Exercise description:
Please return the lines of the data that contain "left".

Given data:
(* ===== verification/Fetcher.v ===== *)
(** * Fetching documents (db/fetcher/fetcher.go, encoded_doc.go)

    A document is stored as one entry per field, below the key of the document.  The
    fetcher runs over the entries of a list of spans and puts the entries of one document
    together; a second fetcher runs over the deleted documents, and the two are merged.
    The state of an operation is the store and the fetcher; a fetcher that fails stays as
    the failing operation left it.  [Close] of iterators and results, which only release
    resources, is left out. *)

From Stdlib Require Import Ascii.
From stdpp Require Import pretty.
From S2P Require Import Prelude GoStd Keys Spans Store MultiStore Crdt Values DocMap Desc Schema Iterate.

(** [cbor.Unmarshal] into a value of type [any].  Maps, which no field kind has, are
    outside of [val]. *)
Class CborAny := {
  cbor_Unmarshal_any : bytes -> result val;
}.

(** ** Encoded documents *)

Record encProperty := mkEncProperty { ep_Desc : FieldDescription; ep_Raw : bytes }.

(** [untypedValue.(T)] for the element types of the array kinds. *)
Definition as_bool (v : val) : result bool := match v with VBool b => Ok b | _ => Err ErrUnexpectedType end.
Definition as_float (v : val) : result float64 := match v with VFloat64 f => Ok f | _ => Err ErrUnexpectedType end.
Definition as_string (v : val) : result string := match v with VString s => Ok s | _ => Err ErrUnexpectedType end.

Definition convertToInt (v : val) : result Z :=
  match v with
  | VInt KUint64 z => Ok (i64 z)
  | VInt KInt64 z => Ok z
  | VFloat64 f => Ok (Z_of_f64 f)
  | _ => Err ErrUnexpectedType
  end.

Fixpoint convertArray {A} (conv : val -> result A) (items : list val) : result (list A) :=
  match items with
  | [] => Ok []
  | v :: items =>
      let! x := conv v in
      let! xs := convertArray conv items in
      Ok (x :: xs)
  end.

(** [convertNillableArray] and [convertNillableArrayWithConverter]. *)
Definition convertNillable {A} (conv : val -> result A) (v : val) : result (option A) :=
  if is_nil v then Ok None else let! x := conv v in Ok (Some x).

Definition convertNillableArray {A} (conv : val -> result A) (items : list val) : result (list (option A)) :=
  convertArray (convertNillable conv) items.

Definition decodeArray (kind : Z) (array : list val) : result val :=
  if kind =? FieldKind_BOOL_ARRAY then let! l := convertArray as_bool array in Ok (VBools l)
  else if kind =? FieldKind_NILLABLE_BOOL_ARRAY then let! l := convertNillableArray as_bool array in Ok (VOptBools l)
  else if kind =? FieldKind_INT_ARRAY then let! l := convertArray convertToInt array in Ok (VInts l)
  else if kind =? FieldKind_NILLABLE_INT_ARRAY then let! l := convertNillableArray convertToInt array in Ok (VOptInts l)
  else if kind =? FieldKind_FLOAT_ARRAY then let! l := convertArray as_float array in Ok (VFloats l)
  else if kind =? FieldKind_NILLABLE_FLOAT_ARRAY then let! l := convertNillableArray as_float array in Ok (VOptFloats l)
  else if kind =? FieldKind_STRING_ARRAY then let! l := convertArray as_string array in Ok (VStrings l)
  else if kind =? FieldKind_NILLABLE_STRING_ARRAY then let! l := convertNillableArray as_string array in Ok (VOptStrings l)
  else Ok (VList array).

(** CBOR often encodes values typed as floats as integers. *)
Definition decodeScalar (kind : Z) (v : val) : val :=
  if kind =? FieldKind_FLOAT then
    match v with
    | VInt (KInt64 | KInt | KUint64) z => VFloat64 (f64_of_Z z)
    | _ => v
    end
  else v.

Definition prop_Decode `{CborAny} (e : encProperty) : result (Z * val) :=
  match e.(ep_Raw) with
  | EmptyString => Panic
  | String c buf =>
      let ctype := byte_val c in
      let! v := cbor_Unmarshal_any buf in
      match v with
      | VList array => let! v := decodeArray e.(ep_Desc).(fd_Kind) array in Ok (ctype, v)
      | _ => Ok (ctype, decodeScalar e.(ep_Desc).(fd_Kind) v)
      end
  end.

(** The properties of a document are a map by field; the list is in the order in which a
    loop over the map visits them. *)
Record encodedDocument := mkEncoded {
  ed_Key : option bytes;
  ed_Properties : list (FieldDescription * encProperty);
}.

Definition ed_zero : encodedDocument := mkEncoded None [].

Fixpoint put_prop (ps : list (FieldDescription * encProperty)) (f : FieldDescription) (p : encProperty)
    : list (FieldDescription * encProperty) :=
  match ps with
  | [] => [(f, p)]
  | (g, q) :: ps => if decide (g = f) then (f, p) :: ps else (g, q) :: put_prop ps f p
  end.

Fixpoint decodeFields `{CborAny} (ps : list (FieldDescription * encProperty)) (doc : Doc) : result Doc :=
  match ps with
  | [] => Ok doc
  | (fieldDesc, prop) :: ps =>
      let! (_, v) := prop_Decode prop in
      let! doc := set_field doc (Z.to_nat fieldDesc.(fd_ID)) v in
      decodeFields ps doc
  end.

Definition DecodeToDoc `{CborAny} (encdoc : encodedDocument) (mapping : DocumentMapping) : result Doc :=
  let doc := NewDoc mapping in
  let! doc := SetKey doc (default "" encdoc.(ed_Key)) in
  decodeFields encdoc.(ed_Properties) doc.

(** ** The state of a fetcher *)

Record KeyValue := mkKeyValue { kv_Key : DataStoreKey; kv_Value : bytes }.

(** The iterator of the code is [f_kvIter], which is made once; the results that are
    left of the current span are [f_results]. *)
Record fetcher := mkFetcher {
  f_col : option CollectionDescription;
  f_reverse : bool;
  f_spans : list (option span);
  f_curSpanIndex : Z;
  f_schemaFields : gmap Z FieldDescription;
  f_doc : option encodedDocument;
  f_kv : option KeyValue;
  f_kvIter : bool;
  f_results : option (list entry);
  f_kvEnd : bool;
  f_isReading : bool;
}.

Definition new_fetcher : fetcher := mkFetcher None false [] 0 ∅ None None false None false false.

Definition set_doc (f : fetcher) (d : encodedDocument) : fetcher :=
  mkFetcher f.(f_col) f.(f_reverse) f.(f_spans) f.(f_curSpanIndex) f.(f_schemaFields) (Some d) f.(f_kv) f.(f_kvIter)
    f.(f_results) f.(f_kvEnd) f.(f_isReading).
Definition set_kv (f : fetcher) (kv : option KeyValue) : fetcher :=
  mkFetcher f.(f_col) f.(f_reverse) f.(f_spans) f.(f_curSpanIndex) f.(f_schemaFields) f.(f_doc) kv f.(f_kvIter)
    f.(f_results) f.(f_kvEnd) f.(f_isReading).
Definition set_results (f : fetcher) (r : option (list entry)) : fetcher :=
  mkFetcher f.(f_col) f.(f_reverse) f.(f_spans) f.(f_curSpanIndex) f.(f_schemaFields) f.(f_doc) f.(f_kv) f.(f_kvIter)
    r f.(f_kvEnd) f.(f_isReading).
Definition set_kvEnd (f : fetcher) (b : bool) : fetcher :=
  mkFetcher f.(f_col) f.(f_reverse) f.(f_spans) f.(f_curSpanIndex) f.(f_schemaFields) f.(f_doc) f.(f_kv) f.(f_kvIter)
    f.(f_results) b f.(f_isReading).
Definition set_reading (f : fetcher) (b : bool) : fetcher :=
  mkFetcher f.(f_col) f.(f_reverse) f.(f_spans) f.(f_curSpanIndex) f.(f_schemaFields) f.(f_doc) f.(f_kv) f.(f_kvIter)
    f.(f_results) f.(f_kvEnd) b.
Definition set_kvIter (f : fetcher) : fetcher :=
  mkFetcher f.(f_col) f.(f_reverse) f.(f_spans) f.(f_curSpanIndex) f.(f_schemaFields) f.(f_doc) f.(f_kv) true
    f.(f_results) f.(f_kvEnd) f.(f_isReading).
Definition set_curSpan (f : fetcher) (i : Z) : fetcher :=
  mkFetcher f.(f_col) f.(f_reverse) f.(f_spans) i f.(f_schemaFields) f.(f_doc) f.(f_kv) f.(f_kvIter)
    f.(f_results) f.(f_kvEnd) f.(f_isReading).
Definition set_spans (f : fetcher) (spans : list (option span)) : fetcher :=
  mkFetcher f.(f_col) f.(f_reverse) spans (-1) f.(f_schemaFields) f.(f_doc) f.(f_kv) f.(f_kvIter)
    f.(f_results) f.(f_kvEnd) f.(f_isReading).

Definition fget {S} : M (S * fetcher) fetcher := fun s => (s, Ok s.2).
Definition fmod {S} (u : fetcher -> fetcher) : M (S * fetcher) unit := fun s => ((s.1, u s.2), Ok tt).
Definition on_store {S T A} (m : M S A) : M (S * T) A := fun s => let '(s1, r) := m s.1 in ((s1, s.2), r).

(** The map of the fields of a schema by their id. *)
Definition schemaFields (fields : list FieldDescription) : gmap Z FieldDescription :=
  foldl (fun m f => <[u32 f.(fd_ID) := f]> m) ∅ fields.

Definition fetcher_init (col : CollectionDescription) (reverse : bool) (f : fetcher) : fetcher :=
  mkFetcher (Some col) reverse f.(f_spans) f.(f_curSpanIndex) (schemaFields col.(cd_Schema).(sd_Fields)) (Some ed_zero)
    f.(f_kv) false None f.(f_kvEnd) false.

Definition NewErrFieldIdNotFound : error := ErrNew "unable to find FieldDescription for given FieldId".

(** ** Reading one span list *)

Section Fetch.
Context {S : Type} `{Iterable S} `{DsKey}.

Definition nextKV : M (S * fetcher) (bool * option KeyValue) :=
  let* f := fget in
  match f.(f_results) with
  | None => mpanic
  | Some [] => mret (true, None)
  | Some (res :: results) =>
      let* _ := fmod (fun f => set_results f (Some results)) in
      let* (key, value) := mlift res in
      let* dsKey := mlift (NewDataStoreKey key) in
      mret (false, Some (mkKeyValue dsKey value))
  end.

(** The part of [startNextSpan] after the test for the last span.  The code calls
    [nextKey], which may start the span after this one. *)
Definition startSpan (sp : option span) (nextKey : M (S * fetcher) bool) : M (S * fetcher) bool :=
  let* _ := fmod set_kvIter in
  match sp with
  | None => mpanic
  | Some sp =>
      let* f := fget in
      let* r := mtry (on_store (IteratePrefix f.(f_reverse) (ToDS sp.(Start)) (ToDS sp.(End)))) in
      match r with
      | inr err => let* _ := fmod (fun f => set_results f None) in mfail err
      | inl results =>
          let* _ := fmod (fun f => set_curSpan (set_results f (Some results)) (f.(f_curSpanIndex) + 1)) in
          let* _ := nextKey in
          mret true
      end
  end.

Definition value_or_deleted (kv : KeyValue) : bool :=
  String.eqb kv.(kv_Key).(InstanceType) ValueKey || String.eqb kv.(kv_Key).(InstanceType) DeletedKey.

(** [nextKey], when [rest] are the spans after the current one. *)
Fixpoint nextKey_from (rest : list (option span)) : M (S * fetcher) bool :=
  let* r := mtry nextKV in
  match r with
  | inr err => let* _ := fmod (fun f => set_kv f None) in mfail err
  | inl (iterDone, kv) =>
      let* _ := fmod (fun f => set_kv f kv) in
      let spanDone := match kv with Some kv => iterDone || negb (value_or_deleted kv) | None => iterDone end in
      let* _ := fmod (fun f => set_kvEnd f spanDone) in
      if (spanDone : bool) then
        let* _ := match rest with [] => mret false | sp :: rest => startSpan sp (nextKey_from rest) end in
        mret true
      else
        let* f := fget in
        match kv, f.(f_doc) with
        | Some kv, Some doc =>
            match doc.(ed_Key) with
            | Some key =>
                if String.eqb kv.(kv_Key).(DocKey) key then mret false
                else let* _ := fmod (fun f => set_reading f false) in mret true
            | None => mret false
            end
        | _, _ => mpanic
        end
  end.

Definition rest_spans (f : fetcher) : list (option span) := drop (Z.to_nat (f.(f_curSpanIndex) + 1)) f.(f_spans).

Definition nextKey : M (S * fetcher) bool :=
  let* f := fget in nextKey_from (rest_spans f).

Definition startNextSpan : M (S * fetcher) bool :=
  let* f := fget in
  match rest_spans f with
  | [] => mret false
  | sp :: rest => startSpan sp (nextKey_from rest)
  end.

Definition processKV (kv : KeyValue) : M (S * fetcher) unit :=
  let* f := fget in
  match f.(f_doc) with
  | None => mfail NewErrUninitializeProperty
  | Some _ =>
      let* _ := if f.(f_isReading) then mret tt
                else fmod (fun f => set_doc (set_reading f true) (mkEncoded (Some kv.(kv_Key).(DocKey)) [])) in
      let* f := fget in
      match f.(f_kv), f.(f_doc) with
      | Some cur, Some doc =>
          if String.eqb cur.(kv_Value) (String ObjectMarker "") then mret tt else
          let* fieldID := mlift (FieldID kv.(kv_Key)) in
          match f.(f_schemaFields) !! fieldID with
          | None => mfail NewErrFieldIdNotFound
          | Some fieldDesc =>
              fmod (fun f => set_doc f (mkEncoded doc.(ed_Key)
                (put_prop doc.(ed_Properties) fieldDesc (mkEncProperty fieldDesc kv.(kv_Value)))))
          end
      | _, _ => mpanic
      end
  end.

Reply to the task:
    the failing operation left it.  [Close] of iterators and results, which only release
    resources, is left out. *)
    left of the current span are [f_results]. *)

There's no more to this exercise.